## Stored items
(** ** Names *)

Lemma split_shape (sep : ascii) (s : string) :
  exists w ws,
    split sep s = w :: ws
    /\ has_char sep w = false
    /\ join (String sep EmptyString) (w :: ws) = s
    /\ (has_char sep s = false -> ws = [])
    /\ (has_char sep s = true -> ws <> []).
Proof.
  induction s as [|c rest IH].
  - exists EmptyString, []. simpl. repeat split; auto; discriminate.
  - destruct IH as [w [ws [Hs [Hw [Hj [Hf Ht]]]]]].
    cbn [split has_char]. destruct (Ascii.eqb c sep) eqn:E.
    + apply Ascii.eqb_eq in E. subst c.
      exists EmptyString, (w :: ws). rewrite Hs.
      split; [reflexivity|]. split; [reflexivity|]. split.
      { change (String sep (join (String sep EmptyString) (w :: ws))
                = String sep rest).
        rewrite Hj. reflexivity. }
      split; [discriminate | intros _; discriminate].
    + exists (String c w), ws. rewrite Hs.
      split; [reflexivity|]. split.
      { cbn [has_char]. rewrite E, Hw. reflexivity. }
      split.
      { destruct ws as [|w1 ws'].
        - change (String c (join (String sep EmptyString) [w])
                  = String c rest).
          rewrite Hj. reflexivity.
        - change (String c (join (String sep EmptyString) (w :: w1 :: ws'))
                  = String c rest).
          rewrite Hj. reflexivity. }
      cbn [orb]. auto.
Qed.

(** X21.  The names [add_gaps_to_align] takes from a record name when
    [verbatim] is off: the locus is what stands before the first
    underscore and holds none, the new name is what stands after it, and
    the two with an underscore between them give the name back; a name
    without underscore is a locus with an empty new name.  Joining what
    [split] gives restores the name. *)
Theorem X21_locus_and_taxon (name : string) :
  has_char "_" (locus_of false name) = false
  /\ (if has_char "_" name
      then name = (locus_of false name ++ "_" ++ new_seq_name false name)%string
      else locus_of false name = name
           /\ new_seq_name false name = EmptyString)
  /\ join "_" (split "_" name) = name.
Proof.
  unfold locus_of, new_seq_name. cbn [negb].
  destruct (split_shape "_" name) as [w [ws [Hs [Hw [Hj [Hf Ht]]]]]].
  rewrite Hs. cbn [firstn tl]. change (join "_" [w]) with w.
  split; [exact Hw|]. split; [|exact Hj].
  destruct (has_char "_" name).
  - destruct ws as [|w1 ws']; [exfalso; apply (Ht eq_refl); reflexivity|].
    rewrite <- Hj. reflexivity.
  - rewrite (Hf eq_refl) in *. split; [exact Hj | reflexivity].
Qed.

Lemma lstrip_spec (chars : list ascii) (s : string) :
  exists p,
    s = (p ++ lstrip chars s)%string
    /\ all_in chars p = true
    /\ (forall c rest, lstrip chars s = String c rest ->
          char_in c chars = false)
    /\ lstrip chars (lstrip chars s) = lstrip chars s.
Proof.
  induction s as [|c rest IH].
  - exists EmptyString. simpl. repeat split. discriminate.
  - cbn [lstrip]. destruct (char_in c chars) eqn:E.
    + destruct IH as [p [H1 [H2 [H3 H4]]]].
      exists (String c p). cbn [append all_in]. rewrite <- H1, E, H2.
      repeat split; assumption.
    + exists EmptyString. cbn [append all_in lstrip]. rewrite E.
      repeat split. intros c' rest' H. inversion H; subst. exact E.
Qed.

(** X22.  [seq.name.lstrip('_R_')] takes away every leading underscore
    and capital [R], not the prefix [_R_] alone: the name is a run of
    these two characters followed by what is kept, what is kept begins
    with neither, and stripping again changes nothing. *)
Theorem X22_strip_reversal (name : string) :
  exists p,
    name = (p ++ strip_reversal name)%string
    /\ all_in ["_"; "R"]%char p = true
    /\ (forall c rest, strip_reversal name = String c rest ->
          c <> "_"%char /\ c <> "R"%char)
    /\ strip_reversal (strip_reversal name) = strip_reversal name.
Proof.
  unfold strip_reversal.
  destruct (lstrip_spec ["_"; "R"; "_"]%char name) as [p [H1 [H2 [H3 H4]]]].
  exists p. split; [exact H1|]. split.
  - clear -H2. induction p as [|c t IH]; [reflexivity|].
    cbn [all_in] in *. apply andb_prop in H2. destruct H2 as [Hc Ht].
    rewrite (IH Ht), andb_true_r.
    unfold char_in in *. cbn [existsb] in *.
    destruct (Ascii.eqb c "_"); [reflexivity|].
    destruct (Ascii.eqb c "R"); [reflexivity | exact Hc].
  - split; [|exact H4].
    intros c rest Hc. specialize (H3 c rest Hc).
    unfold char_in in H3. cbn [existsb] in H3.
    split; intros ->; discriminate.
Qed.

Lemma X22_strip_reversal_witness :
  "u"%char <> "_"%char /\ "u"%char <> "R"%char.
Proof.
  destruct (X22_strip_reversal "_R_uce1_c") as [p [_ [_ [H _]]]].
  apply (H "u"%char "ce1_c"%string). reflexivity.
Defined.

(** ** Padding: every case of [add_gaps_to_align] *)

Lemma check_missing_listed (missing : missing_t) (loc org : string) :
  check_missing missing loc org
  = if listed_as_missing missing loc org then Ok tt
    else Raise AssertionError.
Proof.
  unfold check_missing, listed_as_missing.
  destruct missing as [[|e m]|]; try reflexivity.
  destruct (str_in loc (missing_get (e :: m) org)); [reflexivity|].
  destruct (str_in loc (missing_get (e :: m) (org ++ "*"))); reflexivity.
Qed.

Lemma pad_loop_raises (verbatim : bool) (missing : missing_t) (L : nat)
    (name : string) (orgs : list string) :
  forall new_align : alignment,
    new_align <> [] -> get_alignment_length new_align = L ->
    Exists (fun org => listed_as_missing missing (locus_of verbatim name) org
                       = false) orgs ->
    pad_loop verbatim missing L (Some name) orgs new_align
    = Raise AssertionError.
Proof.
  induction orgs as [|org t IH]; intros new_align Hne Hlen Hex.
  - inversion Hex.
  - subst L. cbn [pad_loop]. rewrite check_missing_listed.
    destruct (listed_as_missing missing (locus_of verbatim name) org) eqn:E;
      [|reflexivity].
    cbn [bind].
    destruct (@aln_append_same_length new_align
                (padding (get_alignment_length new_align) org)
                (get_alignment_length new_align) (or_intror eq_refl))
      as [Happ [Hne' Hlen']].
    { unfold padding, record_formatter, missing_string. simpl.
      apply repeat_length. }
    unfold padding in Happ at 1. rewrite Happ. cbn [bind].
    apply IH; [exact Hne' | exact Hlen'|].
    apply Exists_cons in Hex. destruct Hex as [H|H]; [congruence | exact H].
Qed.

Lemma rename_loop_fails (verbatim : bool) (aln : alignment)
    (orgs : list string) (e : exn) :
  remove_all
    (map (fun r => new_seq_name verbatim (strip_reversal (rec_name r))) aln)
    orgs = Raise e ->
  rename_loop verbatim aln [] (Some orgs) None = Raise ValueError.
Proof.
  intros Hrm.
  destruct (rename_loop verbatim aln [] (Some orgs) None)
    as [[[a1 lo] last]|e'] eqn:Hloop.
  - destruct (@rename_loop_inv verbatim aln [] (Some orgs) None a1 lo last
                Hloop) as [_ [_ [_ [left [_ Hok]]]]].
    congruence.
  - rewrite (@rename_loop_raises verbatim aln [] orgs None e' Hloop).
    reflexivity.
Qed.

## What to work on
What lines in the entries contain "simpl"? Report each one by copying it.

## Written answer
  - exists EmptyString, []. simpl. repeat split; auto; discriminate.
  - exists EmptyString. simpl. repeat split. discriminate.
    { unfold padding, record_formatter, missing_string. simpl.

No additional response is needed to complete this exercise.